The results of the study indicate significant findings regarding the primary hypotheses tested. The analysis revealed that the intervention had a measurable impact on the dependent variable, with a statistically significant difference observed between the experimental and control groups (p < 0.05). Specifically, the intervention group demonstrated an improvement quantified by an effect size of $d = 0.8$, suggesting a large effect. Furthermore, additional analyses exploring secondary outcomes showed that the intervention also positively influenced related variables, reinforcing the robustness of the findings. These results contribute to the existing literature by providing empirical evidence supporting the efficacy of the intervention, highlighting its potential applications in relevant fields. Future research is recommended to explore long-term effects and the mechanisms underlying these observed changes.

Discussion

In this section, the authors discuss the methodology and findings related to the development and evaluation of a model for identifying bitter peptides (BPs) using two benchmark datasets: BTP640 and BTP720. The datasets were carefully curated, with BTP640 containing 320 BPs and 320 non-BPs, and BTP720 expanding upon this by including only peptides with unique bitter tastes. Both datasets were split into training and testing sets to facilitate fair comparisons. The authors employed the simplified molecular input line entry system (SMILES) and SELF-IES formats for data representation, enhancing the model’s ability to learn from the relatively short peptide sequences.

The architecture of the proposed model integrates pretrained language models, specifically variants of T5, to classify BPs. The T5 extractor processes input data, generating hidden states that are then classified by a dedicated head. The authors conducted extensive evaluations using various configurations, revealing that the multimodal approach—combining peptide sequences with SELF-IES representations—yielded the highest performance metrics across both datasets. Notably, the BioT5+ model with this multimodal input achieved significant improvements in classification metrics, underscoring the effectiveness of integrating diverse data modalities for BP prediction. The findings highlight the importance of model architecture and data representation in enhancing predictive performance in machine learning tasks related to biological data.

Limitations

The section on limitations highlights several areas for future enhancement of the xBitterT5 framework, which currently excels in identifying bitter peptides within the BTP640 and BTP720 datasets. One key limitation is its exclusive focus on bitter peptides; extending the model to encompass a wider range of flavor-associated peptides—such as those linked to sweet, sour, salty, and umami tastes—could significantly improve its capability to differentiate the molecular substructures tied to various flavors. This expansion necessitates the creation of a comprehensive dataset with accurately annotated labels to reduce ambiguities during training and enhance the model’s generalizability.

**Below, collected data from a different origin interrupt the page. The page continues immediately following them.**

(** X7.  A dispatch makes at most one upstream call, and at most two when
    it creates, updates or deletes the meta-data of a product, an order or a
    customer (the read and the write-back); this for every method, every
    parameters and every upstream. *)
Theorem dispatch_call_bound
  (U : Upstream) (env : Env) (method params : JsValue) (s : store U) :
  (length (requests
             (fst (fst (run U (handleWooCommerceRequest env method params) s))))
   <= if includes read_modify_write method then 2 else 1)%nat.
Proof.
  apply at_most_run. unfold handleWooCommerceRequest.
  apply at_most_try_catch.
  apply at_most_bind_lift. intros _. cbv zeta.
  destruct (truthy (siteUrl (resolve env params))); [|exact I].
  apply at_most_bind_lift. intros client.
  destruct (select method cases) as [body|] eqn:Hs; [|exact I].
  destruct (select_In _ _ Hs) as [label [Hm Hin]]. subst method.
  pose proof cases_call_bound as HF. rewrite Forall_forall in HF.
  apply (HF _ Hin).
Qed.

(** *** What a failure carries *)

Lemma normalise_no_response (e : JsError) : response (normalise e) = JUndefined.
Proof.
  unfold normalise, isAxiosError.
  destruct (strict_equals (response e) JUndefined) eqn:E; cbn [negb].
  - now apply strict_equals_undefined in E.
  - reflexivity.
Qed.

Lemma run_try_catch_image (U : Upstream) (A : Type) (g : JsError -> JsError)
  (p : Prog A) (s s' : store U) (tr : list Event) (e : JsError) :
  run U (try_catch p (fun error => Throw (g error))) s = (tr, s', inl e) ->
  exists e0, e = g e0.
Proof.
  revert s tr. induction p as [a|e0|c r k IH|ch kd pl k IH]; intros s tr; cbn.
  - discriminate.
  - intros H. inversion H. now exists e0.
  - destruct (serve U c r s) as [s1 out].
    destruct (run U (try_catch (k out) _) s1) as [[tr1 s2] res] eqn:E.
    intros H. inversion H; subst. now apply (IH out s1 tr1).
  - destruct (run U (try_catch k _) s) as [[tr1 s2] res] eqn:E.
    intros H. inversion H; subst. now apply (IH s tr1).
Qed.

(** X8.  The failure of a dispatch never carries the upstream response: on
    both dispatchers, whenever a run ends in an error, that error has no
    [response] property (the status, the headers and the body the upstream
    sent stay behind; only a message goes to the caller), and normalising it
    again changes nothing. *)
Theorem failure_carries_no_response
  (U : Upstream) (env : Env) (method params : JsValue)
  (s s' : store U) (tr : list Event) (e : JsError) :
  run U (handleWooCommerceRequest env method params) s = (tr, s', inl e)
  \/ run U (SseServer.handleWooCommerceRequest env method params) s = (tr, s', inl e) ->
  response e = JUndefined /\ normalise e = e.
Proof.
  intros H.
  assert (He : exists e0, e = normalise e0).
  { destruct H as [H|H]; exact (run_try_catch_image _ _ _ _ H). }
  destruct He as [e0 ->].
  pose proof (normalise_no_response e0) as Hr. split; [exact Hr|].
  unfold normalise at 1. unfold isAxiosError. rewrite Hr. reflexivity.
Qed.

Lemma failure_carries_no_response_witness :
  response (api_error Sample.not_found) = JUndefined
  /\ normalise (api_error Sample.not_found) = api_error Sample.not_found.
Proof.
  apply (@failure_carries_no_response Sample.refusing Sample.env
           (JStr "get_products") (JObj []) tt tt
           [ Requested (woocommerce_client (resolve Sample.env (JObj [])))
               (mkRequest GET "/products"
                  (Some [ ("per_page", JNum 10); ("page", JNum 1) ]) None) ]
           (api_error Sample.not_found)).
  left. reflexivity.
Defined.

(** ** Meta-data of products, orders and customers *)



Section MetaRuns.

Variable U : Upstream.
Variable client : AxiosInstance.
Variables path what : string.
Variable params : JsValue.
Variables s0 s1 : store U.
Variable entity : JsValue.
Variable existing : list JsValue.

Hypothesis Hget :
  serve U client (mkRequest GET path None None) s0
  = (s1, Resolved (mkResponse entity)).
Hypothesis Hentity : nullish entity = false.
Hypothesis Hmeta : js_or entity.["meta_data"] (JArr []) = JArr existing.
Hypothesis Hentries : Forall (fun entry => nullish entry = false) existing.





End MetaRuns.








(** ** Writing, reading and deleting a key, one after the other *)

Lemma set_field_twice (k : string) (v : JsValue) (fs : list (string * JsValue)) :
  set_field k v (set_field k v fs) = set_field k v fs.
Proof.
  induction fs as [|[k' v'] rest IH]; cbn [set_field].
  - now rewrite String.eqb_refl.
  - destruct (k' =? k) eqn:E; cbn [set_field]; rewrite E; [reflexivity|].
    now rewrite IH.
Qed.

Lemma key_after_set_value (v : JsValue) (fs : list (string * JsValue)) :
  (JObj (set_field "value" v fs)).["key"] = (JObj fs).["key"].
Proof. apply prop_set_field_other. discriminate. Qed.

Lemma value_after_set_value (v : JsValue) (fs : list (string * JsValue)) :
  (JObj (set_field "value" v fs)).["value"] = v.
Proof. cbn [prop]. now rewrite lookup_set_field_same. Qed.

Lemma upsert_cons_other (k : string) (v entry : JsValue) (rest : list JsValue) :
  strict_equals entry.["key"] (JStr k) = false ->
  upsert k v (entry :: rest) = entry :: upsert k v rest.
Proof. intros E. destruct entry; try reflexivity. cbn [upsert]. now rewrite E. Qed.

Lemma upsert_cons_same (k : string) (v entry : JsValue) (rest : list JsValue) :
  strict_equals entry.["key"] (JStr k) = true ->
  exists fs, entry = JObj fs
             /\ upsert k v (entry :: rest) = JObj (set_field "value" v fs) :: rest.
Proof.
  intros E. destruct entry; try discriminate E. eexists. split; [reflexivity|].
  cbn [upsert]. now rewrite E.
Qed.

Lemma upsert_present (k : string) (v : JsValue) (entries : list JsValue) :
  Forall (fun entry => nullish entry = false) entries ->
  Forall (fun entry => nullish entry = false) (upsert k v entries).
Proof.
  induction 1 as [|entry rest Hn Hrest IH]; [repeat constructor|].
  destruct (strict_equals entry.["key"] (JStr k)) eqn:E.
  - destruct (@upsert_cons_same k v _ rest E) as [fs [-> ->]].
    constructor; [reflexivity | assumption].
  - rewrite (@upsert_cons_other k v _ rest E). now constructor.
Qed.
(** With a free email, [register] comes down to one successful [create]. *)
Lemma register_fresh (registerDto : RegisterDto) (w : World) :
  find (userModel.byEmail (r_email registerDto)) (users w) = None ->
  exists createUserDto w1,
    users w1 = users w /\ providers w1 = providers w
    /\ c_email createUserDto = r_email registerDto
    /\ c_password createUserDto = r_password registerDto
    /\ c_role createUserDto = r_role registerDto
    /\ c_isActive createUserDto = true
    /\ c_firstName createUserDto = r_firstName registerDto
    /\ c_lastName createUserDto = r_lastName registerDto
    /\ (r_role registerDto <> COMPANY ->
        c_companyId createUserDto = r_companyId registerDto)
    /\ fst (UsersService.create createUserDto w1)
       = Ok (createdUser createUserDto w1)
    /\ users (snd (UsersService.create createUserDto w1))
       = users w ++ [createdUser createUserDto w1]
    /\ providers (snd (UsersService.create createUserDto w1)) = providers w
    /\ AuthService.register registerDto w
       = (Ok (mkRegisterResponse
                (AuthService.generateToken
                   (UserAccount (createdUser createUserDto w1)))
                (withoutPassword
                   (UserAccount (createdUser createUserDto w1)))),
          snd (UsersService.create createUserDto w1)).
Proof.
  intros Hfind.
  destruct (UserRole_eqb (r_role registerDto) COMPANY) eqn:Er.
  - pose (D := mkCreateUserDto (toHex 24 (entropy w (S (drawn w))) "")
                 (r_firstName registerDto) (r_lastName registerDto)
                 (r_email registerDto) (r_password registerDto)
                 (r_role registerDto)
                 (Some (toHex 24 (entropy w (drawn w)) "")) true).
    pose (W1 := mkWorld (users w) (providers w) (entropy w)
                        (S (S (drawn w)))
                        (QFindOneByEmail Users (r_email registerDto)
                           :: queries w)).
    exists D, W1.
    destruct (create_fresh D W1) as (Hr & Hus & Hps);
      [exact Hfind
      |cbn [D c_role c_companyId]; rewrite objectId_truthy;
       apply andb_false_r|].
    do 8 (split; [reflexivity|]).
    split; [intros Hne; apply UserRole_eqb_eq in Er; contradiction|].
    split; [exact Hr|]. split; [exact Hus|]. split; [exact Hps|].
    assert (Hshape : AuthService.register registerDto w
              = (user <- UsersService.create D ;;
                 ret (mkRegisterResponse
                        (AuthService.generateToken (UserAccount user))
                        (withoutPassword (UserAccount user)))) W1).
    { unfold AuthService.register. run. rewrite Hfind, Er. reflexivity. }
    rewrite Hshape. unfold bind.
    destruct (UsersService.create D W1) as [r w2].
    simpl in Hr. subst r. reflexivity.
  - pose (D := mkCreateUserDto (toHex 24 (entropy w (drawn w)) "")
                 (r_firstName registerDto) (r_lastName registerDto)
                 (r_email registerDto) (r_password registerDto)
                 (r_role registerDto) (r_companyId registerDto) true).
    pose (W1 := mkWorld (users w) (providers w) (entropy w) (S (drawn w))
                        (QFindOneByEmail Users (r_email registerDto)
                           :: queries w)).
    exists D, W1.
    destruct (create_fresh D W1) as (Hr & Hus & Hps);
      [exact Hfind|cbn [D c_role]; rewrite Er; reflexivity|].
    do 8 (split; [reflexivity|]).
    split; [intros _; reflexivity|].
    split; [exact Hr|]. split; [exact Hus|]. split; [exact Hps|].
    assert (Hshape : AuthService.register registerDto w
              = (user <- UsersService.create D ;;
                 ret (mkRegisterResponse
                        (AuthService.generateToken (UserAccount user))
                        (withoutPassword (UserAccount user)))) W1).
    { unfold AuthService.register. run. rewrite Hfind, Er. reflexivity. }
    rewrite Hshape. unfold bind.
    destruct (UsersService.create D W1) as [r w2].
    simpl in Hr. subst r. reflexivity.
Qed.

(** X13.  [register] under a free email always succeeds, whatever the role.
    It adds exactly one user, active, with the email, the role and the names
    of the request, and leaves the providers alone.  It answers with every
    property of that user but the password, and with the token signed over
    the user's id, email, role, names and companyId.  For a role other than
    COMPANY the companyId of the request is the one stored (null when it is
    missing or empty). *)
Theorem register_free_email_succeeds (registerDto : RegisterDto) (w : World) :
  (forall u, In u (users w) -> email u <> r_email registerDto) ->
  exists user response,
    fst (AuthService.register registerDto w) = Ok response
    /\ users (snd (AuthService.register registerDto w)) = users w ++ [user]
    /\ providers (snd (AuthService.register registerDto w)) = providers w
    /\ email user = r_email registerDto
    /\ role user = r_role registerDto
    /\ firstName user = r_firstName registerDto
    /\ lastName user = r_lastName registerDto
    /\ isActive user = true
    /\ (r_role registerDto <> COMPANY ->
        companyId user
        = if truthyStr (r_companyId registerDto)
          then r_companyId registerDto else None)
    /\ rr_user response
       = mkUserResponse (_id user) (Some (userId user)) (email user)
                        (role user) (firstName user) (lastName user)
                        (companyId user) (isActive user)
    /\ access_token response
       = sign (mkJwtPayload (_id user) (email user) (role user)
                            (firstName user) (lastName user)
                            (if truthyStr (companyId user)
                             then companyId user else None)).
Proof.
  intros Hfree. apply find_byEmail_absent in Hfree.
  destruct (register_fresh registerDto w Hfree)
    as (dto & w1 & _ & _ & He & _ & Hrole & Hact & Hfirst & Hlast & Hcid
        & _ & Hus & Hps & Hrun).
  exists (createdUser dto w1). eexists. rewrite Hrun. cbn [fst snd].
  split; [reflexivity|]. split; [exact Hus|]. split; [exact Hps|].
  split; [exact He|]. split; [exact Hrole|]. split; [exact Hfirst|].
  split; [exact Hlast|]. split; [exact Hact|].
  split; [|split; reflexivity].
  intros Hne. cbn [createdUser companyId]. rewrite (Hcid Hne). reflexivity.
Qed.

(** X14.  Registering and then logging in.  When bcrypt accepts a password
    against its own digest, a [login] with the email and password of a
    registration that has just succeeded answers success, and the user it
    answers with is the user the registration answered with: the one with
    the email and role of the request, active. *)
Theorem register_then_login (registerDto : RegisterDto) (w : World) :
  (forall data rounds salt,
      compareSync data (hashWithSalt data rounds salt) = true) ->
  (forall u, In u (users w) -> email u <> r_email registerDto) ->
  exists registered answer,
    fst (AuthService.register registerDto w) = Ok registered
    /\ fst (AuthService.login
              (mkLoginDto (r_email registerDto) (r_password registerDto))
              (snd (AuthService.register registerDto w)))
       = Ok answer
    /\ success answer = true
    /\ ld_user (data answer) = rr_user registered
    /\ ur_email (rr_user registered) = r_email registerDto
    /\ ur_role (rr_user registered) = r_role registerDto
    /\ ur_isActive (rr_user registered) = true.
Proof.
  intros Hbcrypt Hfree. apply find_byEmail_absent in Hfree.
  destruct (register_fresh registerDto w Hfree)
    as (dto & w1 & _ & _ & He & Hpw & Hrole & Hact & _ & _ & _ & _ & Hus
        & _ & Hrun).
  rewrite Hrun. cbn [fst snd].
  set (w' := snd (UsersService.create dto w1)) in *.
  assert (Hacc : accountOf w' (r_email registerDto)
                           (UserAccount (createdUser dto w1))).
  { apply accountOf_user. rewrite Hus, (find_app_none _ _ _ Hfree). simpl.
    unfold userModel.byEmail. cbn [email createdUser].
    rewrite He, String.eqb_refl. reflexivity. }
  rewrite login_after_validateUser. cbn [l_email l_password].
  destruct (validateUser_account _ (r_password registerDto) _ _ Hacc)
    as [Hr _].
  destruct (AuthService.validateUser _ _ w') as [r w2].
  simpl in Hr. subst r.
  cbn [acc_password createdUser password].
  rewrite Hpw, Hbcrypt. cbn [acc_isActive createdUser isActive].
  rewrite Hact.
  eexists. eexists. split; [reflexivity|]. split; [reflexivity|].
  cbn [success data ld_user rr_user].
  split; [reflexivity|]. split; [reflexivity|].
  unfold withoutPassword.
  cbn [ur_email ur_role ur_isActive acc_email acc_role acc_isActive
       createdUser email role isActive].
  split; [exact He|]. split; [exact Hrole|exact Hact].
Qed.
End Registration.

(** ** ExpenseController: the body cannot name the approver *)

Section ApproverFromToken.
Context {R : Type} `{ExpenseService R}.

(** X15.  When the token carries an identity ([_id] or [sub]), the [userId]
    sent in the body plays no part: two bodies with the same reason give the
    same call to the service, for approval and for rejection.  And neither
    handler ever changes the reason of the body. *)
Theorem body_userId_cannot_override_token
        (id : string) (req : Request) (user : JwtUser)
        (first second : ApprovalDto) :
  req_user req = Some user ->
  present (ju_id user) \/ present (ju_sub user) ->
  a_reason first = a_reason second ->
  ExpenseController.approveInvoice id first req
  = ExpenseController.approveInvoice id second req
  /\ ExpenseController.rejectInvoice id first req
     = ExpenseController.rejectInvoice id second req
  /\ a_reason (fst (ExpenseController.approveInvoice id first req))
     = a_reason first
  /\ a_reason (fst (ExpenseController.rejectInvoice id first req))
     = a_reason first.
Proof.
  unfold present. intros Hu Hid Hreason.
  unfold ExpenseController.approveInvoice, ExpenseController.rejectInvoice,
    userAnd.
  rewrite Hu, Hreason.
  destruct (truthy (ju_id user)); [repeat split; reflexivity|].
  destruct Hid as [Hid|Hsub]; [discriminate|].
  rewrite Hsub. repeat split; reflexivity.
Qed.
End ApproverFromToken.

(** ** Configuration *)

Section ConfigurationDefaults.
Variable parseInt : option string -> nat -> Num.

Lemma orDefault_truthy (value : option string) (fallback : string) :
  fallback <> "" -> orDefault value fallback <> "".
Proof.
  intros Hfb. unfold orDefault, truthyStr.
  destruct value as [s|]; [|exact Hfb]. simpl.
  destruct (String.eqb s "") eqn:E; simpl; [exact Hfb|].
  apply String.eqb_neq, E.
Qed.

Additionally, the integration of pretrained models that utilize diverse molecular data representations, such as InChI, DeepSMILES, and Group SELFIES, is suggested as a fruitful avenue for exploration. This multimodal approach could yield a deeper understanding of the intricate relationship between peptide molecular structures and flavor perception. Furthermore, the methodology’s applicability extends beyond flavor peptides, presenting opportunities for the investigation of a wide array of peptide therapeutics, including anticancer, antimicrobial, tumor-homing, and cell-penetrating peptides. By employing chemically informed molecular representations, the proposed framework could facilitate systematic studies of the structural and functional characteristics of short peptide sequences, thereby advancing peptide-based drug discovery and design.